If autonomic nerves involved (small fiber) think:

Diabetes

Amyloid

Drugs like Vincristine, ddI, ddC

HIV

Hereditary Sensory Autonomic Neuropathy (HSAN)

Guillain-Barre

Acute porphyria

4. DISEASE PATHOLOGY?

If demyelination and uniform, cause is hereditary. Think of:

Charcot-Marie-Tooth disease (HMSN)

Hereditary Neuropathy with Liability to Pressure Palsy

Rarer myelin disorders like adreno- and metachromatic leukodystrophy

Friedrichs ataxia

If demyelination is non uniform the cause is acquired.

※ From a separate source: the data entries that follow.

(* ===== verification/AccumulatorSound.v ===== *)
(** * What an in-memory accumulator binds

    The converse of the correctness of [InMemoryAccumulator.v]: the root hash
    that [new] computes determines the roots of the full subtrees, and a
    successful [append_subtrees] whose root is that of a bigger tree shows that
    the bigger tree extends the smaller one, or exhibits two different pairs of
    children with the same hash.  The pairs a computation hashes are collected by
    the [*_pairs] functions, which follow it step by step. *)
From stdpp Require Import base list numbers strings option.
From Stdlib Require Import ZArith Lia Bool.
From S2P Require Import Prelude Position Hash MerkleSpec InMemoryAccumulator.

Section Sound.
Context {HV : Type} `{HashValueOps HV} `{CryptoHasher HV}.
Implicit Types (L : list HV).

Fixpoint compute_root_pairs (fuel : nat) (bitmap : Z) (current_hash : HV)
    (iter : list HV) : list (HV * HV) :=
  if 0 <? bitmap then
    match fuel with
    | O => []
    | S fuel =>
        if Z.odd bitmap then
          match iter with
          | [] => []
          | root :: iter =>
              (root, current_hash) ::
              compute_root_pairs fuel (bitmap / 2) (hash_node root current_hash) iter
          end
        else
          (current_hash, ACCUMULATOR_PLACEHOLDER_HASH) ::
          compute_root_pairs fuel (bitmap / 2)
            (hash_node current_hash ACCUMULATOR_PLACEHOLDER_HASH) iter
    end
  else [].

Definition new_pairs (roots : list HV) (num_leaves : Z) : list (HV * HV) :=
  compute_root_pairs 64 (Z.shiftr num_leaves (trailing_zeros 64 num_leaves))
    ACCUMULATOR_PLACEHOLDER_HASH (rev roots).

Fixpoint carry_pairs (fuel : nat) (n mask : Z) (h : HV) (roots : list HV)
  : list (HV * HV) :=
  if negb (Z.land n mask =? 0) then
    match fuel with
    | O => []
    | S fuel =>
        match vec_pop roots with
        | None => []
        | Some (x, roots) =>
            (x, h) :: carry_pairs fuel n (shl64_wrap mask 1) (hash_node x h) roots
        end
    end
  else [].

Fixpoint append_subtrees_loop_pairs (iter roots : list HV) (cur rem size : Z)
  : list (HV * HV) :=
  if size <=? rem then
    match iter with
    | [] => []
    | h :: iter =>
        carry_pairs 64 cur size h roots ++
        match carry_loop 64 cur size h roots with
        | Ok (mask, h, roots) =>
            append_subtrees_loop_pairs iter (roots ++ [h]) (cur + size) (rem - size) mask
        | _ => []
        end
    end
  else new_pairs (roots ++ iter) (cur + rem).

(** The pairs hashed by [append_subtrees]. *)
Definition append_subtrees_pairs (self : InMemoryAccumulator HV) (subtrees : list HV)
    (num_new_leaves : Z) : list (HV * HV) :=
  if num_leaves self =? 0 then new_pairs subtrees num_new_leaves
  else append_subtrees_loop_pairs subtrees (frozen_subtree_roots self) (num_leaves self)
         num_new_leaves (shl64_wrap 1 (trailing_zeros 64 (num_leaves self))).

Definition in_list (ps : list (HV * HV)) (x : HV * HV) : Prop := x ∈ ps.

Lemma collision_sub ps qs (q : HV * HV -> Prop) :
  ps ⊆ qs -> collision (in_list ps) q -> collision (in_list qs) q.
Proof. intros Hs. apply collision_mono; [|done]. intros x. apply Hs. Qed.

Lemma hash_node_agree_list (q : HV * HV -> Prop) a b c d :
  hash_node a b = hash_node c d -> q (c, d) ->
  (a = c /\ b = d) \/ forall ps, collision (in_list ((a, b) :: ps)) q.
Proof.
  intros E Hq. destruct (hash_node_agree (fun x => x = (a, b)) q a b c d) as [|Hc]; try done;
    [by left|right]. intros ps. eapply collision_mono; [|done|exact Hc]. intros x ->. by left.
Qed.

(** The parent of node [m] of level [l] is a pair of the tree, on either side. *)
Lemma parent_pair L l m : 0 <= m -> (Z.odd m = true \/ m * pow2 l < zlen L) ->
  m * pow2 l <= zlen L ->
  tree_pair L (if Z.odd m then (node_hash L l (m - 1), node_hash L l m)
               else (node_hash L l m, node_hash L l (m + 1))) /\
  node_hash L (S l) (m / 2) =
    if Z.odd m then hash_node (node_hash L l (m - 1)) (node_hash L l m)
    else hash_node (node_hash L l m) (node_hash L l (m + 1)).
Proof.
  intros Hm Hlt Hle. pose proof (pow2_pos l). destruct (Z.odd m) eqn:Eo.
  - split; [|apply node_hash_odd; [done..|nia]]. apply Z.odd_spec in Eo as [q ->].
    replace (2 * q + 1 - 1) with (2 * q) by lia. apply tree_pair_S; [lia|].
    rewrite pow2_S. nia.
  - assert (He : Z.even m = true) by (by rewrite <- Z.negb_odd, Eo).
    destruct Hlt as [|Hlt]; [done|]. split; [|by apply node_hash_even].
    apply Z.even_spec in He as [q ->]. apply tree_pair_S; [lia|]. rewrite pow2_S. nia.
Qed.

Think of:

Acute Inflammatory Demyelinating Polyneuropathy

Chronic Inflammatory Demyelinating Polyneuropathy

Monoclonal gammopathy

Acute arsenic poisoning

Friedrichs ataxia

Axonal polyneuropathies are by far more common than demyelinating forms. If otherwise unremarkable however length dependent, chronic, sensory more than motor axonal polyneuropathy without associated toxin, drug or disease consider cryptogenic sensory axonal polyneuropathy. Exclude treatable diseases with the following five laboratory tests (no need for antibody panels!): TSH (for hypothyroidism), HBA1c (for diabetes), B12 and methylmalonic acid (for B12 deficiency), serum protein electrophoresis with immunofixation (for monoclonal gammopathy) and creatinine (for uremia).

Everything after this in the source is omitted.